BACOLOD CITY – The National Electrification Administration (NEA) has directed the Central Negros Electric Cooperative (Ceneco) to submit a copy of its joint venture agreement (JVA) with Primelectric Holdings Inc. (PHI)/Negros Electric Power Corporation (NEPC) ratified by the member-consumers on the last week of August.
The order is in the memorandum dated Sept. 12, 2023, issued by Administrator Antonio Mariano Almeda, where the NEA also confirmed the final result of the plebiscite.
“It needs the consent of the NEA here, based on Presidential Decree (PD) 269 as amended, since NEA is the creditor of Ceneco,” NEA project supervisor Vic Alvaro said in a radio interview on Thursday.
PD 269 is also known as the NEA Decree.
Alvaro said the memorandum is not a consent but a confirmation of the final result.
In the memorandum, Almeda said Ceneco “should be prepared to answer any questions or queries of the NEA on the JVA.”
He added that NEA “expressly serves its right to impose further conditions for its consent to the JVA for the protection of the member-consumers.”
“Ceneco should also be ready to present a plan on how it intends to secure the consent of any other lending source, which holds a lien on any of Ceneco’s properties as required under PD 269,” Almeda said.
Under the JVA, Ceneco will have 30 percent ownership of NEPC, worth more than PHP800 million, while PHI will own 70 percent, equivalent to PHP1.4 billion.
During the plebiscite between June 24 and Aug. 27, a total of 98,591 “yes” votes were cast in favor of the JVA, representing 55.31 percent of the 178,236 eligible voters, while only 6,899 accounted for “no” votes.

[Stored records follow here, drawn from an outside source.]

Definition defer g (id : Z) : option t :=
  if num_deferred_messages g =? MSG_LAST then Some g
  else
    '(found, nextid) ← find_deferred (Z.to_nat (num_deferred_messages g))
                         (deferred_messages g) id (next_deferred_message g);
    if found : bool then Some g
    else
      msgs ← arr_set (deferred_messages g) nextid id;
      Some (set_deferred g msgs (next_deferred_message g) (u8 (num_deferred_messages g + 1))).

Definition send_message g (id : Z) : option t :=
  let g := if id =? MSG_HEARTBEAT then set_world g (save_signing_timestamp (world g)) else g in
  g ← push_deferred_messages g;
  if num_deferred_messages g =? 0 then
    let '(ok, g) := try_send_message g id in
    if ok : bool then Some g else defer g id
  else defer g id.

(** * The handlers *)

Definition handle_mission_request_list g (sysid compid : Z) : t :=
  set_receiving (send g (SentCount sysid compid (Mission.num_commands (mission g)))) false.

Definition mission_item_send_failed g (sysid compid : Z) : t :=
  send g (SentAck sysid compid MAV_MISSION_ERROR).

(** The packet that goes out: [current], [autocontinue], the target and the
    numbers are set again. *)
Definition reply_item g (cmd : Mission_Command) (p : mission_item) (sysid compid seq : Z) : mission_item :=
  let current := if id cmd =? u16 (index (Mission._nav_cmd (mission g))) then 1 else 0 in
  Item (param1 p) (param2 p) (param3 p) (param4 p) (item_x p) (item_y p) (item_z p)
    seq (id cmd) sysid compid (item_frame p) current 1.

Definition handle_mission_request_int g (sysid compid seq : Z) : t :=
  match Mission.read_cmd_from_storage layout (mission g) seq junk with
  | None => mission_item_send_failed g sysid compid
  | Some cmd =>
    let '(ok, ret_packet) := mission_cmd_to_mavlink_int plane terrain cmd no_item in
    if ok : bool then send g (SentItemInt (reply_item g cmd ret_packet sysid compid seq))
    else mission_item_send_failed g sysid compid
  end.

Definition handle_mission_request g (sysid compid seq : Z) : t :=
  if negb (seq =? 0) && (seq >=? Mission.num_commands (mission g)) then
    let g := send g (SentCount sysid compid (Mission.num_commands (mission g))) in
    mission_item_send_failed g sysid compid
  else
    match Mission.read_cmd_from_storage layout (mission g) seq junk with
    | None => mission_item_send_failed g sysid compid
    | Some cmd =>
      let '(ok, ret_packet) := mission_cmd_to_mavlink plane terrain cmd in
      if ok : bool then send g (SentItem (reply_item g cmd ret_packet sysid compid seq))
      else mission_item_send_failed g sysid compid
    end.

Definition handle_mission_set_current g (seq : Z) : option t :=
  '(ok, m) ← Mission.set_current_cmd layout junk fuel (mission g) seq;
  let g := set_mission g m in
  Some (if ok : bool then send g (SentCurrent seq) else g).

Definition handle_mission_count g (sysid compid count : Z) : t :=
  if count >? Mission.num_commands_max layout then
    send g (SentAck sysid compid MAV_MISSION_NO_SPACE)
  else
    let g := set_mission g (Mission.truncate (mission g) count) in
    let g := set_times g (now g) (waypoint_timelast_request g) in
    let g := set_receiving g true in
    let g := set_request g 0 count in
    let g := set_times g (waypoint_timelast_receive g) 0 in
    set_dest g sysid compid.

(** The acknowledgement has a MAV_RESULT_ACCEPTED, which is the same number. *)
Definition handle_mission_clear_all g (sysid compid : Z) : t :=
  let '(ok, m) := Mission.clear (mission g) in
  let g := set_mission g m in
  send g (SentAck sysid compid (if ok : bool then MAV_MISSION_ACCEPTED else MAV_MISSION_ERROR)).

(** The indices are [int16_t]. *)
Definition handle_mission_write_partial_list g (sysid compid start_index end_index : Z) : t :=
  let n := Mission.num_commands (mission g) in
  if (u32 start_index >? n) || (u32 end_index >? n) || (end_index <? start_index) then
    send g (SentText false)
  else
    let g := set_times g (now g) 0 in
    let g := set_receiving g true in
    let g := set_request g (u16 start_index) (u16 end_index) in
    set_dest g sysid compid.

(** ** [handle_mission_item] *)

(** [mission_ack] *)
Definition mission_ack g (sysid compid : Z) (result : MAV_MISSION_RESULT) : bool * t :=
  (false, send g (SentAck sysid compid result)).

(** Replacing or adding the command [seq]. *)
Definition store_command g (seq : Z) (cmd : Mission_Command) : bool * t :=
  let n := Mission.num_commands (mission g) in
  if seq <? n then
    let '(ok, m) := Mission.replace_cmd layout (mission g) seq cmd in (ok, set_mission g m)
  else if seq =? n then
    let '(ok, _, m) := Mission.add_cmd layout (mission g) cmd in (ok, set_mission g m)
  else (false, g).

The ratification process followed the signing of the proposed deal between Ceneco board president Jojit Yap and PHI president and chief executive officer Roel Castro on June 3 to modernize and improve power distribution in its franchise area.
Ceneco’s coverage area includes the cities of Bacolod, Bago, Silay, and Talisay and the municipalities of Don Salvador Benedicto and Murcia towns. (PNA)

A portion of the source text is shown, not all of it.